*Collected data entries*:

- - -

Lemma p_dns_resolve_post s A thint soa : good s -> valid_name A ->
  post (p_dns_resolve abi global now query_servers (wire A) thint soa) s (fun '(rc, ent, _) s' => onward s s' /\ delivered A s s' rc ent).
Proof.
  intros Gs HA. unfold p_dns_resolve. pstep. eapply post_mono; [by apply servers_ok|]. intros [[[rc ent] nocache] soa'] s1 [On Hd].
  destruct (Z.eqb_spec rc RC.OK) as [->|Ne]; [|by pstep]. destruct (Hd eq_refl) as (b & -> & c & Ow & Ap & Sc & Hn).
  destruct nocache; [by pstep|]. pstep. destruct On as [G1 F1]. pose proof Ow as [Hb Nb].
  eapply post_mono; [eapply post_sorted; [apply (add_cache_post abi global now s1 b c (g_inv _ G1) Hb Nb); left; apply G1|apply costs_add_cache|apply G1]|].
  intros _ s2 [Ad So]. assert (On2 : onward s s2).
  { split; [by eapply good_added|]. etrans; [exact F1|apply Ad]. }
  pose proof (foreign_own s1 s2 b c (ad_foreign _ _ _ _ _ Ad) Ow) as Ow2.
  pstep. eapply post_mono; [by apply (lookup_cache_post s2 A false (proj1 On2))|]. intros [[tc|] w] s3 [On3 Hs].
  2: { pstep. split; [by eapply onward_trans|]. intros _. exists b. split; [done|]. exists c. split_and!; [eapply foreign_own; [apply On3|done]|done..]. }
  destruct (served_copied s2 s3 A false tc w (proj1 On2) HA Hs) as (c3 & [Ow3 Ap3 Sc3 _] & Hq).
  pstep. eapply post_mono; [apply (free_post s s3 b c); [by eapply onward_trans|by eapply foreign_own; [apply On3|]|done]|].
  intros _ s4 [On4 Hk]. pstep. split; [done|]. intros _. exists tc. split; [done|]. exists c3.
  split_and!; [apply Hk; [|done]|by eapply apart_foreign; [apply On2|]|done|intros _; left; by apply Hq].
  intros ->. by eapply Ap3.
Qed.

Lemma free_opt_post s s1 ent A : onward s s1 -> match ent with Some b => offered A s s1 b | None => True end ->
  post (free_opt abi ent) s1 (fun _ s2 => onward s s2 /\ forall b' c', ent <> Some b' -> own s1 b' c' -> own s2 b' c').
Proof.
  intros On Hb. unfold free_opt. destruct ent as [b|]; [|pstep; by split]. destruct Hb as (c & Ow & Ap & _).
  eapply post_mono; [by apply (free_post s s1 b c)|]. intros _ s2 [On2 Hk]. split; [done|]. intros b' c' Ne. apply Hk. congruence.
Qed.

- - -

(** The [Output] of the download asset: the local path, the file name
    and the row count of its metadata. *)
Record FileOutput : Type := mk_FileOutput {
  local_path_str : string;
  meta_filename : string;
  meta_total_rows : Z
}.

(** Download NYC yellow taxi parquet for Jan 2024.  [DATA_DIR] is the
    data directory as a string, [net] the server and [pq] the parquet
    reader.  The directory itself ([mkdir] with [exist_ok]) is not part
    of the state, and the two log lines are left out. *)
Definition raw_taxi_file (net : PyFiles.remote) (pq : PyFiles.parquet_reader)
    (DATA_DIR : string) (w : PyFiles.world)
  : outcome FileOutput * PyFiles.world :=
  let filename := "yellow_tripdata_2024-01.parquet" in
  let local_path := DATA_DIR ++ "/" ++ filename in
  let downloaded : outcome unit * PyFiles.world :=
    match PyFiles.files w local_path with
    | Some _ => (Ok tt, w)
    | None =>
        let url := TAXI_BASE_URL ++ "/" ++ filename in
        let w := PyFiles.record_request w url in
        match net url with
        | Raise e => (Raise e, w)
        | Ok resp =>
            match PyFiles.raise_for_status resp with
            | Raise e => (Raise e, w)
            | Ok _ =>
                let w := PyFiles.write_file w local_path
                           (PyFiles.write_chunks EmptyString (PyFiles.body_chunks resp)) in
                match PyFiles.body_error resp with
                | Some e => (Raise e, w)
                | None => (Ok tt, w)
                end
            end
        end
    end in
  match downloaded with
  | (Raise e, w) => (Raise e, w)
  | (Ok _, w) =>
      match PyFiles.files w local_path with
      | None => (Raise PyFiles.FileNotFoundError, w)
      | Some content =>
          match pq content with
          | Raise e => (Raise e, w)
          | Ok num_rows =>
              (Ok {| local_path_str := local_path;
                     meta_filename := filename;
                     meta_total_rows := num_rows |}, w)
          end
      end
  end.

- - -

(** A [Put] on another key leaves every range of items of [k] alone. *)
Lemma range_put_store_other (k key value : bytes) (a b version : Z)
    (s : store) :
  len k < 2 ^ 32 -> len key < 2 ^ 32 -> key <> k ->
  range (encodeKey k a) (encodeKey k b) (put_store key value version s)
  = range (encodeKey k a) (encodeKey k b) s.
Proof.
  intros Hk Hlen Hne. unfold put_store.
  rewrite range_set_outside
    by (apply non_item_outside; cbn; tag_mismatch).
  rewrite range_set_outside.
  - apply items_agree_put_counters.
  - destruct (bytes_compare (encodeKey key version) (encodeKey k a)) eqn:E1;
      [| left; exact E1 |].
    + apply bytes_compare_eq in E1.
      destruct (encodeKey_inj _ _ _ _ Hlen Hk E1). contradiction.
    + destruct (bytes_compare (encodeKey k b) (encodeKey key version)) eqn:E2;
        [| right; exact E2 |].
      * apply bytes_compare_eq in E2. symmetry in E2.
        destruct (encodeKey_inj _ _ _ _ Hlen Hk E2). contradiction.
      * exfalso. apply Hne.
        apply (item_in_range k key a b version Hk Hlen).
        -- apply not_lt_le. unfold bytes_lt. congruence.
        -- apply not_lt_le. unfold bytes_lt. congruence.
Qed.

- - -

*Task details*:
Copy out every line of the data that includes "with".

*Result of this exercise*:
Lemma free_opt_post s s1 ent A : onward s s1 -> match ent with Some b => offered A s s1 b | None => True end ->
    reader.  The directory itself ([mkdir] with [exist_ok]) is not part
    match PyFiles.files w local_path with
        match net url with
            match PyFiles.raise_for_status resp with
                match PyFiles.body_error resp with
  match downloaded with
      match PyFiles.files w local_path with
          match pq content with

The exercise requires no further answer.